Just want to elaborate on Kjetil M.'s answer, as that worked for me but I did not get what he means immediately. I wasn't until after a lot of attempts did I fix the problem and had a "oh that's what he meant" momment.
If your /etc/nginx/nginx.conf file and one of other config files /etc/nginx/sites-enabled/ use the same directive such as "user", you will run into this error.

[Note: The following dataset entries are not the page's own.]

(** When the fit fails, training that signal writes nothing at all
    and logs the failure. *)
Lemma train_isolation_forest_fit_fails X y model_name st :
  fit X y = None ->
  train_isolation_forest X y model_name st
  = (None, logger ERROR "Error training Isolation Forest model" st).
Proof. intros Hfit. unfold train_isolation_forest. by rewrite Hfit. Qed.

(** The three files of a signal are as they were. *)
Definition signal_untouched (model_name : string) (st st' : State) : Prop :=
  files st' !! model_path model_name = files st !! model_path model_name /\
  files st' !! scaler_path model_name = files st !! scaler_path model_name /\
  files st' !! metrics_path model_name = files st !! metrics_path model_name.

Lemma paths_differ :
  model_path "temperature" <> model_path "vibration" /\
  model_path "temperature" <> scaler_path "vibration" /\
  model_path "temperature" <> metrics_path "vibration" /\
  scaler_path "temperature" <> model_path "vibration" /\
  scaler_path "temperature" <> scaler_path "vibration" /\
  scaler_path "temperature" <> metrics_path "vibration" /\
  metrics_path "temperature" <> model_path "vibration" /\
  metrics_path "temperature" <> scaler_path "vibration" /\
  metrics_path "temperature" <> metrics_path "vibration".
Proof. repeat split; discriminate. Qed.

(** C3, as the trainer implements it.  A run always ends in a state
    (nothing is raised).  When the query raises or returns no row, it
    writes no file and logs a warning.  When the fit of a signal
    fails, it logs the error and writes no model, scaler or metrics
    file for that signal. *)
Theorem train_models_failures query st :
  ((query = None \/ query = Some []) ->
     files (train_models query st) = files st /\
     (WARNING, "No training data available") ∈ new_log st (train_models query st)) /\
  (forall rows X df_processed,
     query = Some rows -> rows <> [] ->
     prepare_features (to_dataframe rows) = Some (X, df_processed) ->
     (fit (X_temp df_processed) (y_labels df_processed) = None ->
        signal_untouched "temperature" st (train_models query st) /\
        (ERROR, "Error training Isolation Forest model")
          ∈ new_log st (train_models query st)) /\
     (fit (X_vibration df_processed) (y_labels df_processed) = None ->
        signal_untouched "vibration" st (train_models query st) /\
        (ERROR, "Error training Isolation Forest model")
          ∈ new_log st (train_models query st))).
Proof.
  split.
  - intros [-> | ->]; unfold train_models; simpl.
    + split; [done|]. apply new_log_logger. auto with trainer.
    + split; [done|]. apply new_log_logger. auto with trainer.
  - intros rows X df_processed -> Hrows Hprep.
    unfold train_models, fetch_training_data.
    destruct (to_dataframe rows) as [|row frame] eqn:Hframe.
    { destruct rows; [done|discriminate Hframe]. }
    rewrite Hprep.
    set (st0 := logger INFO "Fetched records for training" st).
    assert (log_extends st st0) as H0 by apply log_extends_logger.
    destruct (train_isolation_forest (X_temp df_processed) (y_labels df_processed)
                "temperature" st0) as [r1 st1] eqn:Ht.
    destruct (train_isolation_forest (X_vibration df_processed)
                (y_labels df_processed) "vibration" st1) as [r2 st2] eqn:Hv.
    pose proof (train_isolation_forest_log (X_temp df_processed)
                  (y_labels df_processed) "temperature" st0) as H1.
    pose proof (train_isolation_forest_log (X_vibration df_processed)
                  (y_labels df_processed) "vibration" st1) as H2.
    rewrite Ht in H1. rewrite Hv in H2. simpl in H1, H2.
    destruct paths_differ as (P1 & P2 & P3 & P4 & P5 & P6 & P7 & P8 & P9).
    split.
    + intros Hfit. rewrite train_isolation_forest_fit_fails in Ht by done.
      injection Ht as <- <-. split.
      * pose proof (train_isolation_forest_files (X_vibration df_processed)
                      (y_labels df_processed) "vibration"
                      (logger ERROR "Error training Isolation Forest model" st0))
          as Hfiles.
        rewrite Hv in Hfiles. simpl in Hfiles.
        unfold signal_untouched. simpl. by rewrite !Hfiles.
      * eapply elem_of_new_log; [| |by apply new_log_logger].
        -- eapply log_extends_trans; [exact H0|apply log_extends_logger].
        -- eapply log_extends_trans; [exact H2|apply log_extends_logger].
    + intros Hfit. rewrite train_isolation_forest_fit_fails in Hv by done.
      injection Hv as <- <-. split.
      * pose proof (train_isolation_forest_files (X_temp df_processed)
                      (y_labels df_processed) "temperature" st0) as Hfiles.
        rewrite Ht in Hfiles. simpl in Hfiles.
        unfold signal_untouched. simpl.
        rewrite !Hfiles by (done || by apply not_eq_sym). done.
      * eapply elem_of_new_log; [| |apply new_log_logger].
        -- eapply log_extends_trans; [|apply log_extends_logger].
           eapply log_extends_trans; [exact H0|exact H1].
        -- apply log_extends_logger.
        -- eapply log_extends_trans; [exact H0|exact H1].
Qed.
(** [splitext] undoes the joining of a root and an extension, unless the
    file name part of the root is empty or all dots. *)
Lemma splitext_app (root ext : string) :
  occurs dot ext = false ->
  occurs slash ext = false ->
  posixpath.splitext (root ++ "." ++ ext)
  = if all_dots (posixpath.basename root) then (root ++ "." ++ ext, EmptyString)
    else (root, "." ++ ext).
Proof.
  intros Hd Hs. unfold posixpath.splitext, posixpath.basename.
  change ("." ++ ext) with (String dot ext).
  rewrite !rfind_app.
  assert (Rs : rfind slash (String dot ext) = -1).
  { apply rfind_none. simpl. exact Hs. }
  assert (Rd : rfind dot (String dot ext) = 0).
  { cbn [rfind]. rewrite (rfind_none _ _ Hd). reflexivity. }
  rewrite Rs, Rd. change (0 <=? -1) with false. change (0 <=? 0) with true. cbv iota.
  pose proof (rfind_lower slash root) as L. pose proof (rfind_upper slash root) as U.
  replace (rfind slash root <? Z.of_nat (String.length root) + 0) with true
    by (symmetry; apply Z.ltb_lt; lia).
  set (i := Z.to_nat (rfind slash root + 1)).
  replace (rfind slash root + 1) with (Z.of_nat i) by (unfold i; lia).
  rewrite skip_leading_dots_all_dots
    by (rewrite length_app_string; unfold i; simpl; lia).
  rewrite drop_app_le by (unfold i; lia).
  replace (Z.to_nat (Z.of_nat (String.length root) + 0 - Z.of_nat i))
    with (String.length (drop i root)) by (rewrite length_drop; unfold i; lia).
  rewrite take_app.
  replace (Z.to_nat (Z.of_nat (String.length root) + 0)) with (String.length root) by lia.
  rewrite take_app, drop_app. reflexivity.
Qed.

Lemma all_dots_no_dot (s : string) :
  occurs dot s = false -> s <> EmptyString -> all_dots s = false.
Proof.
  destruct s as [|x r]; [contradiction|]. simpl. intros H _.
  apply orb_false_iff in H as [Hx _]. rewrite Hx. reflexivity.
Qed.

Lemma occurs_drop (c : ascii) (s : string) (n : nat) :
  occurs c s = false -> occurs c (drop n s) = false.
Proof.
  revert n. induction s as [|x r IH]; intros [|n] H; simpl; try reflexivity; try exact H.
  simpl in H. apply orb_false_iff in H as [_ Hr]. apply IH, Hr.
Qed.

Lemma char_at_no_slash (a : string) (i : Z) :
  occurs slash a = false -> String.eqb (char_at a i) "/" = false.
Proof.
  intros H. unfold char_at. pose proof (occurs_drop slash a (Z.to_nat i) H) as K.
  destruct (drop (Z.to_nat i) a) as [|x r]; [reflexivity|].
  simpl in K. apply orb_false_iff in K as [Kx _]. simpl.
  unfold slash in Kx. rewrite Kx. reflexivity.
Qed.

Lemma join_in_folder (folder name : string) :
  folder <> EmptyString ->
  occurs slash folder = false ->
  occurs slash name = false ->
  posixpath.join folder (name ++ ".conf") = folder ++ "/" ++ name ++ ".conf".
Proof.
  intros Hne Hf Hn. unfold posixpath.join.
  assert (P : is_prefix "/" (name ++ ".conf") = false).
  { destruct name as [|x r]; [reflexivity|]. cbn [occurs] in Hn.
    apply orb_false_iff in Hn as [Hx _].
    change (is_prefix "/" (String x r ++ ".conf"))
      with (Ascii.eqb slash x && is_prefix EmptyString (r ++ ".conf")).
    rewrite Ascii.eqb_sym, Hx. reflexivity. }
  rewrite P, (char_at_no_slash _ _ Hf).
  destruct folder as [|y t]; [contradiction|]. reflexivity.
Qed.
Lemma getTargetExtent_idempotent_witness :
  getTargetExtent
    (getTargetExtent 300 200 7 100 RoundMode_ToNearestPowerOfTwo TextureType_Cube).1.1
    (getTargetExtent 300 200 7 100 RoundMode_ToNearestPowerOfTwo TextureType_Cube).1.2
    (getTargetExtent 300 200 7 100 RoundMode_ToNearestPowerOfTwo TextureType_Cube).2
    100 RoundMode_ToNearestPowerOfTwo TextureType_Cube
  = getTargetExtent 300 200 7 100 RoundMode_ToNearestPowerOfTwo TextureType_Cube.
Proof.
  apply (getTargetExtent_idempotent 300 200 7 100
           RoundMode_ToNearestPowerOfTwo TextureType_Cube); lia.
Defined.

(** X6. Whatever the extents, the cap and the rounding mode, a 2D target
    has depth 1 and a cube target is a square of depth 1. *)
Theorem getTargetExtent_flat
    (w h d maxExtent : Z) (roundMode : RoundMode) (textureType : TextureType) :
  let t := getTargetExtent w h d maxExtent roundMode textureType in
  match textureType with
  | TextureType_2D => t.2 = 1
  | TextureType_Cube => t.2 = 1 /\ t.1.1 = t.1.2
  | TextureType_3D => True
  end.
Proof.
  intros t. subst t. rewrite getTargetExtent_unfold.
  destruct (scaleExtent w h d _) as [[sw sh] sd].
  destruct textureType; simpl; [| split | exact I];
    try reflexivity; destruct roundMode; reflexivity.
Qed.

(** ** The reference counts follow the handles *)

Lemma store_wf_counted hs σ : store_wf hs σ <-> counted (holders hs) σ.
Proof.
  split.
  - intros Hwf p. destruct (σ !! p) as [st |] eqn:E.
    + exact (store_wf_lookup _ _ _ _ Hwf E).
    + exact (holders_dead _ _ _ Hwf E).
  - intros Hc. split.
    + apply Forall_forall. intros s Hs.
      apply list_elem_of_lookup in Hs as [i Hi].
      pose proof (holders_lookup _ _ _ Hi) as H1.
      specialize (Hc (m s)). destruct (σ !! m s); [eauto | lia].
    + intros p st Hp. specialize (Hc p). rewrite Hp in Hc. exact Hc.
Qed.

Lemma counted_ext cnt cnt' σ :
  (forall p, cnt p = cnt' p) -> counted cnt σ -> counted cnt' σ.
Proof.
  intros E Hc p. specialize (Hc p). rewrite <- E. exact Hc.
Qed.

Lemma counted_addRef cnt σ p :
  counted cnt σ -> is_Some (σ !! p) ->
  counted (fun r => if decide (r = p) then S (cnt r) else cnt r) (addRef p σ).
Proof.
  intros Hc [st Hst] r. unfold addRef. specialize (Hc r).
  destruct (decide (r = p)) as [-> | Hr].
  - rewrite lookup_alter_eq, Hst. simpl. rewrite Hst in Hc. lia.
  - rewrite lookup_alter_ne by congruence. exact Hc.
Qed.

Lemma counted_release cnt σ p :
  counted cnt σ -> (1 <= cnt p)%nat ->
  counted (fun r => if decide (r = p) then pred (cnt r) else cnt r) (release p σ).
Proof.
  intros Hc Hp r. unfold release. pose proof (Hc p) as Hcp.
  destruct (σ !! p) as [st |] eqn:Hst; [| lia].
  specialize (Hc r).
  destruct (decide (refCount st <= 1)%nat) as [Hlast | Hmore];
    destruct (decide (r = p)) as [-> | Hr].
  - rewrite lookup_delete_eq. lia.
  - rewrite lookup_delete_ne by congruence. exact Hc.
  - rewrite lookup_insert_eq. simpl. lia.
  - rewrite lookup_insert_ne by congruence. exact Hc.
Qed.

Lemma counted_alloc cnt σ st :
  counted cnt σ -> refCount st = 0%nat ->
  counted cnt (alloc st σ).2 /\ σ !! (alloc st σ).1 = None
  /\ (alloc st σ).2 !! (alloc st σ).1 = Some st.
Proof.
  intros Hc Hst. unfold alloc. simpl.
  assert (Hq : σ !! fresh (dom σ) = None) by (apply not_elem_of_dom, is_fresh).
  split; [| split; [exact Hq | apply lookup_insert_eq]].
  intros r. specialize (Hc r).
  destruct (decide (fresh (dom σ) = r)) as [<- | Hr].
  - rewrite lookup_insert_eq. rewrite Hq in Hc. lia.
  - rewrite lookup_insert_ne by exact Hr. exact Hc.
Qed.

Lemma counted_update cnt σ f this :
  (forall x, refCount (f x) = refCount x) -> counted cnt σ ->
  counted cnt (update f this σ).
Proof.
  intros Hf Hc r. unfold update. specialize (Hc r).
  destruct (decide (m this = r)) as [<- | Hr].
  - rewrite lookup_alter_eq. destruct (σ !! m this); simpl; [rewrite Hf |]; exact Hc.
  - rewrite lookup_alter_ne by exact Hr. exact Hc.
Qed.

Lemma holders_app hs s p :
  holders (hs ++ [s]) p
  = (holders hs p + (if decide (m s = p) then 1 else 0))%nat.
Proof.
  unfold holders. rewrite filter_app, length_app. f_equal.
  destruct (decide (m s = p)) as [E | E].
  - rewrite filter_cons_True by exact E. reflexivity.
  - rewrite filter_cons_False by exact E. reflexivity.
Qed.

Lemma holders_delete hs i s p :
  hs !! i = Some s ->
  (holders (delete i hs) p + (if decide (m s = p) then 1 else 0)
   = holders hs p)%nat.
Proof.
  revert i. induction hs as [| x hs IH]; intros [| i] Hi; simplify_eq/=.
  - rewrite holders_cons. lia.
  - rewrite !holders_cons. specialize (IH _ Hi). lia.
Qed.

Lemma store_wf_new hs σ :
  store_wf hs σ -> store_wf (hs ++ [(Surface_new σ).1]) (Surface_new σ).2.
Proof.
  intros Hwf. apply store_wf_counted in Hwf. apply store_wf_counted.
  destruct (counted_alloc _ σ Private_new Hwf eq_refl) as (Hc & Hfresh & Hnew).
  unfold Surface_new. destruct (alloc Private_new σ) as [p σ1]. simpl in *.
  eapply counted_ext; [| apply (counted_addRef _ _ p Hc); eauto].
  intros r. simpl. rewrite holders_app. simpl.
  destruct (decide (r = p)), (decide (p = r)); try congruence; lia.
Qed.

Lemma store_wf_copy hs σ i tex :
  store_wf hs σ -> hs !! i = Some tex ->
  store_wf (hs ++ [(Surface_copy tex σ).1]) (Surface_copy tex σ).2.
Proof.
  intros Hwf Hi. pose proof (store_wf_alive _ _ _ _ Hwf Hi) as Halive.
  apply store_wf_counted in Hwf. apply store_wf_counted.
  unfold Surface_copy. simpl.
  eapply counted_ext; [| apply (counted_addRef _ _ (m tex) Hwf Halive)].
  intros r. simpl. rewrite holders_app. simpl.
  destruct (decide (r = m tex)), (decide (m tex = r)); try congruence; lia.
Qed.

Lemma store_wf_delete hs σ i this :
  store_wf hs σ -> hs !! i = Some this ->
  store_wf (delete i hs) (Surface_delete this σ).
Proof.
  intros Hwf Hi. pose proof (holders_lookup _ _ _ Hi) as H1.
  apply store_wf_counted in Hwf. apply store_wf_counted.
  unfold Surface_delete.
  eapply counted_ext; [| apply (counted_release _ _ (m this) Hwf H1)].
  intros r. simpl. pose proof (holders_delete hs i this r Hi).
  destruct (decide (r = m this)), (decide (m this = r)); try congruence; lia.
Qed.

Lemma store_wf_assign hs σ i j this tex :
  store_wf hs σ -> hs !! i = Some this -> hs !! j = Some tex ->
  store_wf (<[i := (Surface_assign this tex σ).1]> hs) (Surface_assign this tex σ).2.
Proof.
  intros Hwf Hi Hj. pose proof (holders_lookup _ _ _ Hi) as H1.
  pose proof (store_wf_alive _ _ _ _ Hwf Hj) as Halive.
  apply store_wf_counted in Hwf. apply store_wf_counted.
  unfold Surface_assign. simpl.
  pose proof (counted_addRef _ _ (m tex) Hwf Halive) as Hc1.
  eapply counted_ext; [| apply (counted_release _ _ (m this) Hc1)].
  - intros r. simpl.
    pose proof (holders_insert hs i this (mkSurface (m tex)) r Hi) as Hh.
    simpl in Hh.
    destruct (decide (r = m this)), (decide (m this = r)), (decide (r = m tex)),
      (decide (m tex = r)); try congruence; subst; lia.
  - simpl. destruct (decide (m this = m tex)); lia.
Qed.

Lemma store_wf_detach hs σ i this :
  store_wf hs σ -> hs !! i = Some this ->
  store_wf (<[i := (detach this σ).1]> hs) (detach this σ).2.
Proof.
  intros Hwf Hi. unfold detach.
  destruct (decide (1 < refCount (deref this σ))%nat) as [Hrc | Hrc].
  - pose proof (holders_lookup _ _ _ Hi) as H1.
    destruct (store_wf_alive _ _ _ _ Hwf Hi) as [st Hst].
    pose proof (store_wf_lookup _ _ _ _ Hwf Hst) as Hcount.
    rewrite (deref_lookup _ _ _ Hst) in Hrc.
    apply store_wf_counted in Hwf. apply store_wf_counted.
    pose proof (counted_release _ _ (m this) Hwf H1) as Hc1.
    destruct (counted_alloc _ (release (m this) σ)
                (Private_copy (deref this (release (m this) σ))) Hc1 eq_refl)
      as (Hc2 & Hfresh & Hnew).
    destruct (alloc _ (release (m this) σ)) as [q σ2]. simpl in *.
    assert (Hq0 : holders hs q = 0%nat).
    { specialize (Hc1 q). rewrite Hfresh in Hc1. simpl in Hc1.
      destruct (decide (q = m this)) as [E | E]; [rewrite E in Hc1 |]; lia. }
    eapply counted_ext; [| apply (counted_addRef _ _ q Hc2); eauto].
    intros r. simpl.
    pose proof (holders_insert hs i this (mkSurface q) r Hi) as Hh. simpl in Hh.
    assert (q <> m this) by (intros ->; lia).
    destruct (decide (r = q)), (decide (q = r)), (decide (r = m this)),
      (decide (m this = r)); try congruence; subst; lia.
  - simpl. rewrite list_insert_id by exact Hi. exact Hwf.
Qed.

Lemma store_wf_mutating hs σ i this f :
  (forall x, refCount (f x) = refCount x) ->
  store_wf hs σ -> hs !! i = Some this ->
  store_wf (<[i := (mutating f this σ).1]> hs) (mutating f this σ).2.
Proof.
  intros Hf Hwf Hi. pose proof (store_wf_detach hs σ i this Hwf Hi) as Hd.
  unfold mutating. destruct (detach this σ) as [this' σ']. simpl in *.
  apply store_wf_counted. apply store_wf_counted in Hd.
  apply counted_update; assumption.
Qed.

(** X7. The reference counts follow the handles through every operation
    on handles: constructing, copying, destroying and assigning a
    [Surface], [detach], and a mutating method leave each state with a
    count equal to the number of handles that point at it, and keep every
    handle pointing at a live state. *)
Theorem store_wf_preserved (hs : list Surface) (σ : heap) :
  store_wf hs σ ->
  store_wf (hs ++ [(Surface_new σ).1]) (Surface_new σ).2
  /\ forall i this, hs !! i = Some this ->
       store_wf (hs ++ [(Surface_copy this σ).1]) (Surface_copy this σ).2
       /\ store_wf (delete i hs) (Surface_delete this σ)
       /\ store_wf (<[i := (detach this σ).1]> hs) (detach this σ).2
       /\ (forall f, (forall x, refCount (f x) = refCount x) ->
             store_wf (<[i := (mutating f this σ).1]> hs) (mutating f this σ).2)
       /\ (forall j tex, hs !! j = Some tex ->
             store_wf (<[i := (Surface_assign this tex σ).1]> hs)
                      (Surface_assign this tex σ).2).
Proof.
  intros Hwf. split; [apply store_wf_new, Hwf |].
  intros i this Hi.
  split; [eapply store_wf_copy; eassumption |].
  split; [apply store_wf_delete; assumption |].
  split; [apply store_wf_detach; assumption |].
  split.
  - intros f Hf. apply store_wf_mutating; assumption.
  - intros j tex Hj. eapply store_wf_assign; eassumption.
Qed.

Just make sure only 1 version is active and comment out the other ones.
worker_* directives must be on the top of configuration, that means must be in /etc/nginx/nginx.conf
Example:
My firsts lines are:
user www-data;
worker_processes 4;
worker_connections 1024;
if you want to know how many workers is the best for your server you can run this command:
grep processor /proc/cpuinfo | wc -l
this tell you how many cores do you have, it doesn't make sense to have more workers than cores for websites.
if you want to know how many connections your workers can handle you can use this:
ulimit -n
Hope it helps.
I was getting the same error, but when I started nginx with -c options as
nginx -c conf.d/myapp.conf
it worked fine
Another thing, if you've created the config file on Windows and are using in on Linux, make sure the line endings are correct ("\r\n" vs. "\r") and that the file is not stored as unicode.
In my case, the error message appeared to show a space before user, even though there was no space there:
nginx: [emerg] unknown directive " user" in /etc/nginx/nginx.conf:1
Turns out that two of my .conf files had a BOM at the beginning of the file. Removing the BOM fixed the issue.